You can never be too safe. Owning a gun is the solution; learning to shoot accurately and quickly will make things safe. More is better – one in the bedroom, one in the car. More can’t hurt.
Who can be trusted? Can people of colour, or of different faith be trusted? They don’t think the same way; they’re not to be trusted. Why let them in at all?
The only person I can trust to succeed, to survive, to feel safe, to find peace is myself. I trust myself to find the money, the power and the right friends to feel safe, feel secure, to find peace. I trust myself to achieve my own destiny; I do it my way, and find whatever means to satisfy my goals to achieve my success, to find peace and security. I’ve got to do what’s right for me.
Isn’t it sad when some people forget “In God We Trust,” the motto on every coin?
Has God’s peace been forgotten? What happened to “Do not let your hearts be troubled, and do not let them be afraid’? Are we witnessing the failure to heed Franklin Delano Roosevelt: “The only thing we have to fear is fear itself.” Clearly we are witness to a world leader who leads with fear.
"You will keep him in perfect peace, whose mind is stayed on You, because he trusts in You" (Isaiah 26:3).
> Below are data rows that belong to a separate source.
(* ===== verification/RuntimeRegistrySystem.v ===== *)
(** * The process registry of pools: theorems

    The claims of a handle are the pool objects that hold it; only unclaimed pools are
    evicted and the registry is bounded by the number of pools in use; processes share
    nothing after a fork; in a single thread a pool survives the close of its
    siblings. *)

From S2P Require Import Prelude RuntimeRegistry RuntimeRegistryInv.
Import RuntimeRegistry RuntimeRegistryInv.
Local Open Scope Z_scope.

Module RuntimeRegistrySystem.

Implicit Types (w : World) (h t : nat).

(** ** One thread *)

(** A handle that is closed, whose client is closed, or that a call is closing. *)
Definition dead h w : Prop :=
  (exists x, heap w !! h = Some x /\ (hd_closed x = true \/ hd_client x = Some true)) \/
  (exists t, threads w !! t = Some (Closing h) \/ threads w !! t = Some (Retiring h)).

Record seq w : Prop := {
  sq_one : forall t t' pc pc', threads w !! t = Some pc -> threads w !! t' = Some pc' -> t = t';
  sq_dead : forall h, dead h w -> RegistryClosed h ∈ log w \/ holders h w = 0;
  sq_client : forall h x, heap w !! h = Some x -> hd_client x = Some true -> hd_closed x = true \/ exists t, threads w !! t = Some (Retiring h);
  sq_evict : forall t h v, threads w !! t = Some (Evicting h v) -> exists c, Evicted v c ∈ log w;
  sq_objects : forall o x, o ∈ objects w -> heap w !! po_handle o = Some x -> is_Some (hd_client x)
}.

(** How a step may change handles. *)
Definition kept (x y : Handle) : Prop :=
  (is_Some (hd_client x) -> is_Some (hd_client y)) /\ (hd_closed x = true -> hd_closed y = true).

Lemma lookup_on_handle k h f w :
  heap (on_handle h f w) !! k = if decide (h = k) then f <$> heap w !! k else heap w !! k.
Proof. unfold on_handle, set_heap. cbn [heap]. rewrite lookup_alter. case_decide; by subst. Qed.

Lemma lookup_on_handles k hs f w :
  (forall x, f (f x) = f x) ->
  heap (on_handles hs f w) !! k = if decide (k ∈ hs) then f <$> heap w !! k else heap w !! k.
Proof.
  intros Hf. induction hs as [|h hs IH]; cbn [on_handles foldr]; [by rewrite decide_False by apply not_elem_of_nil|].
  rewrite lookup_on_handle. fold (on_handles hs f w). rewrite IH. destruct (decide (h = k)) as [->|Hne].
  - rewrite (decide_True (P := k ∈ k :: hs)) by (by left). case_decide; [|done]. destruct (heap w !! k); cbn; by rewrite ?Hf.
  - case_decide as Hin; [rewrite decide_True by (by right); done|]. rewrite decide_False; [done|]. by intros [->|?]%elem_of_cons.
Qed.

Lemma lookup_invalidate k hs w :
  heap (invalidate hs w) !! k = if decide (k ∈ hs) then handle_close <$> heap w !! k else heap w !! k.
Proof.
  rewrite <- lookup_on_handles by done. unfold invalidate. set (w1 := on_handles hs handle_close w). clearbody w1.
  induction hs as [|h hs IH]; [done|]. exact IH.
Qed.

Lemma invalidate_log k hs w : k ∈ hs -> RegistryClosed k ∈ log (invalidate hs w).
Proof.
  unfold invalidate. set (w1 := on_handles hs handle_close w). clearbody w1.
  induction hs as [|h hs IH]; [by intros ?%elem_of_nil|]. cbn [foldr note log]. intros [->|Hk]%elem_of_cons; apply elem_of_app; [right; by left|left; by apply IH].
Qed.

(** The single call at [t] goes on, ends or begins. *)
Lemma one_goto w t pc : (forall t' pc', threads w !! t' = Some pc' -> t' = t) ->
  forall t1 t2 pc1 pc2, <[t := pc]> (threads w) !! t1 = Some pc1 -> <[t := pc]> (threads w) !! t2 = Some pc2 -> t1 = t2.
Proof.
  intros H t1 t2 pc1 pc2 H1 H2. assert (forall k x, <[t := pc]> (threads w) !! k = Some x -> k = t) as Hk.
  { intros k x. rewrite lookup_insert. case_decide; [done|]. apply H. }
  by rewrite (Hk _ _ H1), (Hk _ _ H2).
Qed.

Lemma one_delete w t : (forall t' pc', threads w !! t' = Some pc' -> t' = t) -> delete t (threads w) = ∅.
Proof.
  intros H. apply map_eq. intros k. rewrite lookup_empty, lookup_delete. case_decide; [done|].
  destruct (threads w !! k) as [pc|] eqn:E; [|done]. apply H in E. congruence.
Qed.

(** A step that adds no holder to a dead handle. *)
Lemma seq_keep w w' :
  seq w -> (forall h, dead h w' -> holders h w' <= holders h w) -> (forall e, e ∈ log w -> e ∈ log w') ->
  (forall t t' pc pc', threads w' !! t = Some pc -> threads w' !! t' = Some pc' -> t = t') ->
  (forall h, dead h w' -> dead h w \/ RegistryClosed h ∈ log w' \/ holders h w' = 0) ->
  (forall h x, heap w' !! h = Some x -> hd_client x = Some true -> hd_closed x = true \/ exists t, threads w' !! t = Some (Retiring h)) ->
  (forall t h v, threads w' !! t = Some (Evicting h v) -> threads w !! t = Some (Evicting h v) \/ exists c, Evicted v c ∈ log w') ->
  (forall o x, o ∈ objects w' -> heap w' !! po_handle o = Some x -> is_Some (hd_client x)) -> seq w'.
Proof.
  intros [H1 H2 H3 H4 H5] Hh Hl Hone Hd Hc He Ho. split; try done.
  - intros h Hdead. destruct (Hd h Hdead) as [Hdw|?]; [|done]. destruct (H2 h Hdw) as [?|E]; [left; by apply Hl|].
    right. pose proof (holders_nonneg h w'). specialize (Hh h Hdead). lia.
  - intros t h v [Ht|?]%He; [|done]. destruct (H4 t h v Ht) as [c Hc']. exists c. by apply Hl.
Qed.

Section Only.
Context (t : nat) (pc : Thread) (w : World) (Hs : seq w) (Ht : threads w !! t = Some pc).

Lemma only_t t' pc' : threads w !! t' = Some pc' -> t' = t /\ pc' = pc.
Proof. intros Ht'. assert (t' = t) as -> by (by eapply (sq_one _ Hs)). split; congruence. Qed.

(** The call is not closing a handle: the dead ones are dead in the heap. *)
Lemma dead_heap h : (forall h', pc <> Closing h' /\ pc <> Retiring h') -> dead h w ->
  exists x, heap w !! h = Some x /\ (hd_closed x = true \/ hd_client x = Some true).
Proof. intros Hpc [?|(t' & [Ht'|Ht'])]; [done|..]; apply only_t in Ht' as [_ <-]; by destruct (Hpc h). Qed.

Lemma client_closed h x : (forall h', pc <> Retiring h') -> heap w !! h = Some x -> hd_client x = Some true -> hd_closed x = true.
Proof. intros Hpc Hx Hc. destruct (sq_client _ Hs h x Hx Hc) as [?|[t' Ht']]; [done|]. apply only_t in Ht' as [_ <-]. by destruct (Hpc h). Qed.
Canadians feel encouraged to aspire to something greater – to be more generous, to support social justice, to be hospitable, whether it is striving for our greater God, or our greater good. We are confident that because of our moral compass we will be a better country and a better people.
We cannot allow that confidence in ourselves, our institutions, our God be eroded by forces that trivialize our aspirations and try to create fear that would undermine that confidence.
"May God be gracious to us and bless us and make his face to shine upon us, that your way may be known upon earth, your saving power among all nations." (Psalm 67: 1-2).
“Canada, Leading the Free World” (New York Times February 4, 2017) – could we be the agents of love, goodness and mercy to the nations?
I love Canada because we truly have that potential.